03/29

by Buck Institute

Targeting aging is good for the economy

Buck president and chief executive officer weighs in on recent financial analysis

 

It turns out that figuring out how to slow the aging process is not only good for our collective health but our collective wallets as well.

A recent analysis in Nature Aging really resonates with the work done here at the Buck. In “The economic value of targeting aging,”  the authors contend that focusing on slowing the aging process can offer much larger economic gains than chipping away at individual diseases, a point that illustrates exactly why Eric Verdin, MD, does what he does in his lab, searching for interventions against human aging.

The article sets up this scenario: while in the past 150 years, life expectancy has increased dramatically, those extra years are not all healthy. Most people intuitively understand this conundrum, says Verdin, and they don’t like it.

He got direct evidence of this when he gave his first talk as head of the Buck in 2016. “I started by asking who wants to live to 120, and in an audience of around 700 people, two people raised their hands. He recalls feeling stunned, thinking that of course everyone would want to live a long life. When he repeated the question but added that they would be in the same shape as when they were at age 50, surrounded by friends and family and working full time, the entire audience raised their hands.

“Everybody does want to live a long time, but nobody wants to get old the way we get old now,“ he says.

The perception is not incorrect. Verdin estimates that most people spend 15-20 percent of their lives ill. According to the National Council on Aging, nearly 95 percent of adults 60 and older have at least one chronic condition, such as cardiovascular disease, type 2 diabetes or some form of dementia. Nearly 80 percent have two or more. “These statistics really color how we think about aging, equating it essentially with being chronically ill,” he says.

These chronic diseases come with an incredible burden for society, he says, in terms of health, quality of life, and cost.

“We spend so much money in this country treating diseases that are preventable,” says Verdin. “If we could intervene throughout the lifespan, people can live longer but also live better and healthier. That is worth a lot.”

But exactly how much money is it worth to prioritize healthspan over lifespan?

In the Nature Aging analysis, three scientists explored the issue from a financial rather than a biomedical perspective. They crunched existing data to uncover the economic value of increasing life expectancy, of improving health and of investing in treatments that target aging. And they came up with a figure: slowing down aging to result in one extra year of life expectancy = $38 trillion.
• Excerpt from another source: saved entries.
(** The frames a client speaks come out of the jitter buffer in their order,
    whatever the order of the datagrams. *)
Lemma stream_played slot seq frames dgs arrived junk jb :
  Forall frame_ok frames → length dgs = length frames → is_u32 slot → 0 ≤ seq →
  (∀ (i : nat) f, frames !! i = Some f → ∃ d, dgs !! i = Some d ∧
     voice_of slot (seq + Z.of_nat i) f d) →
  arrived ≡ₚ dgs → length junk = sizeof_audio_packet →
  jitter_ok jb → pending jb = [] → (5 ≤ length frames ≤ 20)%nat →
  ∃ jb1 out jb2, push_all jb ((λ d, received_packet d junk) <$> arrived) = Some jb1 ∧
    drain (length frames) jb1 = (Some <$> out, jb2) ∧ pending jb2 = [] ∧
    speaker_of slot <$> out = Speaker slot <$> frames.
Proof.
  intros Hfs Hlen Hslot Hseq Hv Harr Hj Hok Hpend Hn.
  set (recv := λ d, received_packet d junk). set (base := u32 seq).
  assert (∀ (i : nat) p, (recv <$> dgs) !! i = Some p → pushable p ∧
    ap_seq_num p = u32 (seq + Z.of_nat i) ∧ (i < 20)%nat) as Hpkts.
  { intros i p (d&->&Hd)%list_lookup_fmap_Some. pose proof (lookup_lt_Some _ _ _ Hd) as Hi.
    destruct (lookup_lt_is_Some_2 frames i) as [f Hf]; [lia|].
    destruct (Hv i f Hf) as (d'&Hd'&Hvo). simplify_eq.
    destruct (Hvo junk Hj) as (?&_&?&_). split_and!; [done..|lia]. }
  assert (∀ (i : nat) p, (recv <$> dgs) !! i = Some p →
    offset base (ap_seq_num p) = Z.of_nat i) as Hoff.
  { intros i p Hi. destruct (Hpkts i p Hi) as (_&->&?). unfold offset, base. int_lia. }
  assert (recv <$> arrived ≡ₚ recv <$> dgs) as Hperm by (by rewrite Harr).
  destruct (burst_run base jb (recv <$> arrived)) as (jb1&out&jb2&qs&Hpush&Hdrain&Hend&Hs&Hq&Hc).
  - done.
  - done.
  - rewrite Hperm. apply Forall_lookup. intros i p Hi. by apply (Hpkts i p).
  - rewrite Hperm. apply Forall_lookup. intros i p Hi. split; [by apply (Hpkts i p)|].
    destruct (Hpkts i p Hi) as (_&_&?). rewrite (Hoff i p Hi). lia.
  - rewrite Hperm. len.
  - right. rewrite Hperm. len.
  - assert (length (recv <$> arrived) = length frames) as Hla.
    { rewrite Hperm, length_fmap. done. }
    rewrite Hla in Hdrain. exists jb1, out, jb2. split_and!; [done..|].
    assert (qs = recv <$> dgs) as ->.
    { eapply sorted_rearrangement; [done|by rewrite Hq|by eapply carries_sorted]. }
    apply list_eq. intros i. rewrite !list_lookup_fmap.
    pose proof (Forall2_length _ _ _ Hc) as Hlo. rewrite length_fmap in Hlo.
    destruct (frames !! i) as [f|] eqn:Ef; cbn.
    + destruct (Hv i f Ef) as (d&Hd&Hvo).
      destruct (Forall2_lookup_r _ _ _ i (recv d) Hc) as (e&->&He).
      { by rewrite list_lookup_fmap, Hd. }
      cbn. f_equal. eapply carried_voice; [|done..]. by eapply Forall_lookup_1.
    + rewrite lookup_ge_None_2; [done|]. apply lookup_ge_None in Ef. lia.
Qed.

(** ** What the listener plays *)

(** The bytes of a datagram of the mixer: the packet object was zeroed. *)
Definition wire (d : datagram) : bytes :=
  take (Z.to_nat (dg_size d)) (encode_packet (dg_packet d) (memset 0 2)).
Boost that timeframe to 10 years, and they estimate that is worth a staggering $367 trillion.

The team showed that reducing the unhealthy aspects of aging (aka “compression of morbidity”) is more valuable than simply increasing life expectancy.

“For the first time, the field of research on aging is preoccupying itself with the process of aging, not just studying diseases,” says Verdin. “Medicine focuses on treating illness but what the science of aging tells us is that when you get a disease, it is the result of a long process that had started 15-20 years earlier.”

Verdin is quite excited about a future in which reactive medicine will be replaced instead by a proactive stance, and he thinks the Buck’s new Center for Phenomic Health could help drive the change.   Health scientists and economists agree that individuals and society overall will benefit from strategies that attack diseases at their root causes and prevent the diseases from developing in the first place.

 

 

Science is showing that while chronological aging is inevitable, biological aging is malleable. There's a part of it that you can fight, and we are getting closer and closer to winning that fight.